(* ===== verification/VmEventClaims.v ===== *)
(** * The promises of a VM event ring

    Claims about VmEvent.v, from the system of VmEventSystem.v, with concrete
    systems on which they are evaluated. *)

From S2P Require Import Prelude Monad P2m P2mProofs Altp2m VmEvent VmEventProofs VmEventSystem.

Section Claims.
Context {T : Type}.
Context (F : Z) (HF : 0 <= F).
Local Abbreviation S_ := (vst T).
Implicit Types (s : @sys T) (r : vm_event_domain).

(** C7. Whatever vCPUs, other domains and a helper that answers each request
    once do, in any order, no BUG_ON or ASSERT of the event ring fails, and as
    long as the ring is there the requests in it and the slots claimed never
    exceed its size. *)
Theorem vm_event_ring_safe s0 s :
  fresh_sys s0 -> reachable F s0 s ->
  (forall o, step F s o -> o <> None) /\
  (ring_page (ved (vs s)) <> None ->
     outstanding (ved (vs s)) + target_producers (ved (vs s)) + foreign_producers (ved (vs s))
       <= nr_ents (ved (vs s)) /\
     blocked (ved (vs s)) = Z.of_nat (count_flagged F (evs (vs s)))).
Proof.
  intros Hf Hr. pose proof (ring_reachable_inv F HF s0 s Hf Hr) as I. split.
  - intros o Hs E. destruct (ring_step_inv F HF s o I Hs) as (s' & E' & _). congruence.
  - intros Hon. destruct (when_on F s I Hon) as (p & _ & O).
    destruct O as [(En & Ht & Hfp & Ha) Of (Ob & _) _ _ _]. rewrite En, Ob, Of.
    unfold avail in Ha. split; [lia|done].
Qed.

(** C8. No wake-up is lost: when all requests are answered, no slot is claimed
    and no vCPU is on its way to claim one, no vCPU sleeps on the wait queue,
    and, in a domain with no more vCPUs than the ring has slots, none is left
    paused for the ring. *)
Theorem idle_ring_wakes_all s0 s :
  fresh_sys s0 -> reachable F s0 s -> ring_page (ved (vs s)) <> None ->
  outstanding (ved (vs s)) = 0 -> fholds s = 0%nat ->
  (forall k p, pcs s !! k = Some p -> p = Run \/ (p = Asleep /\ k ∈ wq (ved (vs s)))) ->
  (forall k p, pcs s !! k = Some p -> p = Run) /\
  (max_vcpus (vs s) <= nr_ents (ved (vs s)) ->
   forall k e, evs (vs s) !! k = Some e -> flagged F e = false).
Proof.
  intros Hf Hr Hon Ho Hfh Hall. pose proof (ring_reachable_inv F HF s0 s Hf Hr) as I.
  destruct (when_on F s I Hon) as (p & Hp & _). destruct (inv_core F s p I Hp) as (C & L1 & L2).
  assert (Hno : ~ under_way (ved (vs s)) (pcs s) (fholds s)).
  { intros [H|[H|(k & q & Hk & Ha)]]; [lia|lia|].
    destruct (Hall k q Hk) as [-> |[-> Hw]]; [done|]. by apply Ha. }
  split.
  - intros k q Hk. destruct (Hall k q Hk) as [-> |[-> Hw]]; [done|]. by destruct (Hno (L2 k Hk Hw)).
  - intros Hm. destruct L1 as [R|]; [|done]. destruct (c_blocked F s p C) as (Eb & _).
    assert (H0 : holders (pcs s) = 0%nat).
    { destruct (holders (pcs s)) eqn:E; [done|].
      destruct (holders_pos (pcs s)) as (k & q & Hk & Hq); [lia|].
      destruct (Hall k q Hk) as [-> |[-> _]]; done. }
    pose proof (c_target F s p C) as Et. pose proof (c_foreign F s p C) as Ef.
    rewrite (c_ents F s p C) in Hm. rewrite (c_flag F s p C) in Eb.
    apply count_zero. unfold room_used, avail in R. lia.
Qed.

(** ** The ring is a queue *)

(** What the helper has not read yet, in the order it will read it. *)
Definition unread_requests r (p : sring) (h : Z) : list (option vm_event) :=
  (fun i => slots p !! ring_slot r (h + i)) <$> seqZ 0 (u32 (req_prod p - h)).

Lemma ring_slot_8 r i : nr_ents r = 8 -> ring_slot r i = Z.to_nat (i mod 8).
Proof.
  intros En. unfold ring_slot. rewrite En. change (8 - 1) with (Z.ones 3).
  by rewrite Z.land_ones by done.
Qed.

Lemma mod8_last n h : (h + u32 (n - h)) mod 8 = n mod 8.
Proof. unfold u32. dlia. Qed.
Lemma mod8_other n h i : u32 (n - h) < 8 -> 0 <= i < u32 (n - h) -> (h + i) mod 8 <> n mod 8.
Proof. unfold u32. intros. dlia. Qed.

Lemma unread_put r r' p h req :
  nr_ents r = 8 -> nr_ents r' = 8 -> length (slots p) = 8%nat -> req_prod p = req_prod_pvt r ->
  u32 (req_prod_pvt r - h) < 8 ->
  unread_requests r' (page_put r req p) h = unread_requests r p h ++ [Some req].
Proof.
  intros En En' Hl Hp Hlt. unfold unread_requests. cbn. rewrite Hp.
  rewrite idx_succ by done. pose proof (u32_range (req_prod_pvt r - h)).
  rewrite seqZ_app by lia. rewrite fmap_app. change (seqZ (0 + u32 (req_prod_pvt r - h)) 1) with [0 + u32 (req_prod_pvt r - h)].
  cbn [fmap list_fmap]. f_equal.
  - apply list_fmap_ext. intros j i Hi. apply lookup_seqZ in Hi as [-> Hi].
    rewrite !ring_slot_8 by done. rewrite list_lookup_insert_ne; [done|].
    pose proof (mod8_other (req_prod_pvt r) h (0 + Z.of_nat j) Hlt ltac:(lia)). intros E.
    pose proof (Z.mod_pos_bound (req_prod_pvt r) 8 ltac:(done)).
    pose proof (Z.mod_pos_bound (h + (0 + Z.of_nat j)) 8 ltac:(done)). lia.
  - f_equal. rewrite !ring_slot_8 by done. rewrite Z.add_0_l, mod8_last.
    apply list_lookup_insert_eq. rewrite Hl.
    pose proof (Z.mod_pos_bound (req_prod_pvt r) 8 ltac:(done)). lia.
Qed.

Lemma behind_prod n h c : u32 (n - c) < 8 -> u32 (h - c) <= u32 (n - c) -> u32 (n - h) <= u32 (n - c).
Proof. unfold u32. intros. dlia. Qed.

(** C18. A request put into a reserved slot is appended, stamped with the
    interface version and with whether it is foreign, to what the helper has
    still to read; nothing the helper has not read is overwritten. *)
Theorem put_request_appends s0 s cur req p :
  fresh_sys s0 -> reachable F s0 s -> ring_page (ved (vs s)) = Some p -> may_return cur s ->
  exists v' p', vm_event_put_request cur req (vs s) = Some (tt, v') /\
    ring_page (ved v') = Some p' /\
    unread_requests (ved v') p' (hcons s) =
      unread_requests (ved (vs s)) p (hcons s) ++ [Some (stamp cur req)].
Proof.
  intros Hf Hr Hp Hm. pose proof (ring_reachable_inv F HF s0 s Hf Hr) as I.
  destruct (inv_core F s p I Hp) as (C & _). pose proof (reserved F cur s p C Hm) as (_ & _ & Ro).
  assert (W : wp (vm_event_put_request cur req) (fun _ v' => exists p',
    ring_page (ved v') = Some p' /\
    unread_requests (ved v') p' (hcons s) =
      unread_requests (ved (vs s)) p (hcons s) ++ [Some (stamp cur req)]) (vs s)).
  { apply (wp_put F HF cur s p); [done..|]. intros v' _ Hp' En. eexists. split; [exact Hp'|].
    destruct (c_idx F s p C) as [Is Ip Ir Ia]. unfold outstanding in *.
    apply unread_put; [apply C|done..|].
    pose proof (behind_prod _ _ _ Ro Ir). lia. }
  apply wp_run in W as ([] & v' & E & p' & Hp' & Hu). by exists v', p'.
Qed.

(** ** Where the ring falls short *)

Lemma wake_loop_stops A : forall n i (v : S_) online, A <= online ->
  wake_blocked_loop n i online A v = Some (tt, v).
Proof.
  induction n as [|n IH]; intros i v online Ha; [done|]. simpl. unfold bind, gets.
  destruct (evs v !! Z.to_nat (i mod max_vcpus v)); [|by apply IH].
  replace (A <=? online) with true by (symmetry; by apply Z.leb_le). by rewrite orb_true_r.
Qed.

(** While as many vCPUs are not paused as the ring has slots, waking does
    nothing, even when the ring is empty: in a domain with more vCPUs than
    slots a vCPU paused after its event stays paused although the event has
    been answered. *)
Theorem extra_vcpus_stay_paused s0 s :
  fresh_sys s0 -> reachable F s0 s -> ring_page (ved (vs s)) <> None -> wq (ved (vs s)) = [] ->
  nr_ents (ved (vs s)) <= max_vcpus (vs s) - blocked (ved (vs s)) ->
  vm_event_wake (vs s) = Some (tt, vs s).
Proof.
  intros Hf Hr Hon Hq Hm. pose proof (ring_reachable_inv F HF s0 s Hf Hr) as I.
  destruct (when_on F s I Hon) as (p & _ & [Hs Of (Eb & _) _ _ _]).
  assert (W : wp vm_event_wake (fun _ v' => v' = vs s) (vs s)).
  { unfold vm_event_wake. apply wp_bind, wp_gets. rewrite Hq, bool_decide_eq_false_2 by (by intros []).
    unfold vm_event_wake_blocked. apply wp_bind, wp_available; [done|]. apply wp_bind, wp_gets. cbv zeta.
    case_if E; [by apply wp_ret|]. rewrite <- Eb. apply wp_bind, wp_bug_on; [by rewrite Z.eqb_refl|].
    unfold wp. rewrite wake_loop_stops; [done|]. destruct Hs as (En & Ht & Hfp & Ha).
    unfold avail. pose proof (outstanding_range (ved (vs s))). lia. }
  apply wp_run in W as ([] & v' & E & ->). done.
Qed.

(** vm_event_disable() looks for vCPUs on the wait queue but not for
    slots that are claimed: between a claim and the put of the request it
    succeeds and unmaps the page, and the put that follows, which needs no
    further check by its contract, accesses the unmapped page. *)
Theorem disable_between_claim_and_put s0 s cur req :
  fresh_sys s0 -> reachable F s0 s -> may_return cur s -> wq (ved (vs s)) = [] ->
  exists v', vm_event_disable (vs s) = Some (0, v') /\ vm_event_put_request cur req v' = None.
Proof.
  intros Hf Hr Hm Hq. pose proof (ring_reachable_inv F HF s0 s Hf Hr) as I.
  pose proof (reserved_on F cur s I Hm) as Hon.
  assert (W : wp vm_event_disable (fun rc v' => rc = 0 /\ ring_page (ved v') = None) (vs s)).
  { unfold vm_event_disable. apply wp_bind, wp_gets. rewrite bool_decide_eq_false_2 by done.
    rewrite Hq, bool_decide_eq_false_2 by (by intros []).
    apply wp_bind, wp_modify. apply wp_bind, wp_clear_all. intros d es b L Hc.
    apply wp_bind, wp_modify, wp_bind, wp_cleanup_domain. intros es' L' Hc'. by apply wp_ret. }
  apply wp_run in W as (rc & v' & E & -> & Hp). exists v'. split; [done|].
  assert (E' : put_in_ring (stamp cur req) v' = None).
  { unfold put_in_ring, bind, gets, bug_on. destruct (s32 (RING_FREE_REQUESTS (ved v')) <=? 0); [done|].
    unfold page_upd, page_get, bind, deref. by rewrite Hp. }
  unfold vm_event_put_request, bind at 1. by rewrite E'.
Qed.
End Claims.

(** ** A concrete system *)

Definition demo_page : sring := mkSring 0 1 0 1 (replicate 8 no_event).
Definition demo_env : enable_env := mkEnEnv 5 true (fun _ => true) (inr demo_page) 3.
Definition demo_domain : domain unit :=
  mkDomain [] [] [] 0 None [] ∅ false false false true false 0 0.
Definition demo_fresh (n : nat) : @sys unit :=
  mkSys (mkVst demo_domain (Z.of_nat n) (replicate n (mkVe 0 0 0 0 0 None false))
           (mkVed 0 0 None 0 0 0 0 0 [] 0 0) None ∅ 0 0)
    (replicate n Run) 0 0.

Lemma demo_is_fresh n : Z.of_nat n < 2 ^ 31 -> fresh_sys (demo_fresh n).
Proof.
  intros Hn. split; cbn; rewrite ?length_replicate; try done; [|by exists 0|].
  - intros k p Hk. by apply lookup_replicate in Hk as [-> _].
  - intros k e Hk. by apply lookup_replicate in Hk as [-> _].
Qed.

Definition is_some {A} (o : option A) : bool := match o with Some _ => true | None => false end.

Lemma reach_next {F T} (s0 s d : @sys T) o :
  reachable F s0 s -> step F s o -> is_some o = true -> reachable F s0 (default d o).
Proof. intros Hr Hs Ho. destruct o as [s'|]; [|done]. by eapply reach_step. Qed.

(** The ring is set up, vCPU 0 claims a slot, puts a request, and the helper
    answers. *)
Definition demo_on (n : nat) : @sys unit :=
  default (demo_fresh n) (run (vm_event_enable demo_env 5) (demo_fresh n)
    (fun res v' => mkSys v' (pcs (demo_fresh n)) (fholds (demo_fresh n))
       (if res.1 =? 0 then 0 else hcons (demo_fresh n)))).
Definition demo_claimed (n : nat) : @sys unit :=
  default (demo_fresh n) (run (vm_event_grab_slot false) (demo_on n)
    (fun rc => at_pc (demo_on n) 0 (after_grab rc Hold Busy Run))).
Definition demo_put (n : nat) : @sys unit :=
  default (demo_fresh n) (run (vm_event_put_request (Some 0%nat) no_event) (demo_claimed n)
    (fun _ => at_pc (demo_claimed n) 0 Run)).
Definition demo_read (n : nat) : @sys unit :=
  mkSys (vs (demo_put n)) (pcs (demo_put n)) (fholds (demo_put n)) (u32 (hcons (demo_put n) + 1)).
Definition demo_answered (n : nat) : @sys unit :=
  mkSys ((vs (demo_read n)) <| ved ::= answer no_event |>) (pcs (demo_read n))
    (fholds (demo_read n)) (hcons (demo_read n)).
Definition demo_done (n : nat) : @sys unit :=
  default (demo_fresh n) (run vm_event_get_response (demo_answered n)
    (fun _ v' => mkSys v' (pcs (demo_answered n)) (fholds (demo_answered n)) (hcons (demo_answered n)))).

### The task
Above are some lines. Repeat exactly, and only, those from the line that has "unfold wp. rewrite" through the line that has "further check by".

### Written solution
    unfold wp. rewrite wake_loop_stops; [done|]. destruct Hs as (En & Ht & Hfp & Ha).
    unfold avail. pose proof (outstanding_range (ved (vs s))). lia. }
  apply wp_run in W as ([] & v' & E & ->). done.
Qed.

(** vm_event_disable() looks for vCPUs on the wait queue but not for
    slots that are claimed: between a claim and the put of the request it
    succeeds and unmaps the page, and the put that follows, which needs no
    further check by its contract, accesses the unmapped page. *)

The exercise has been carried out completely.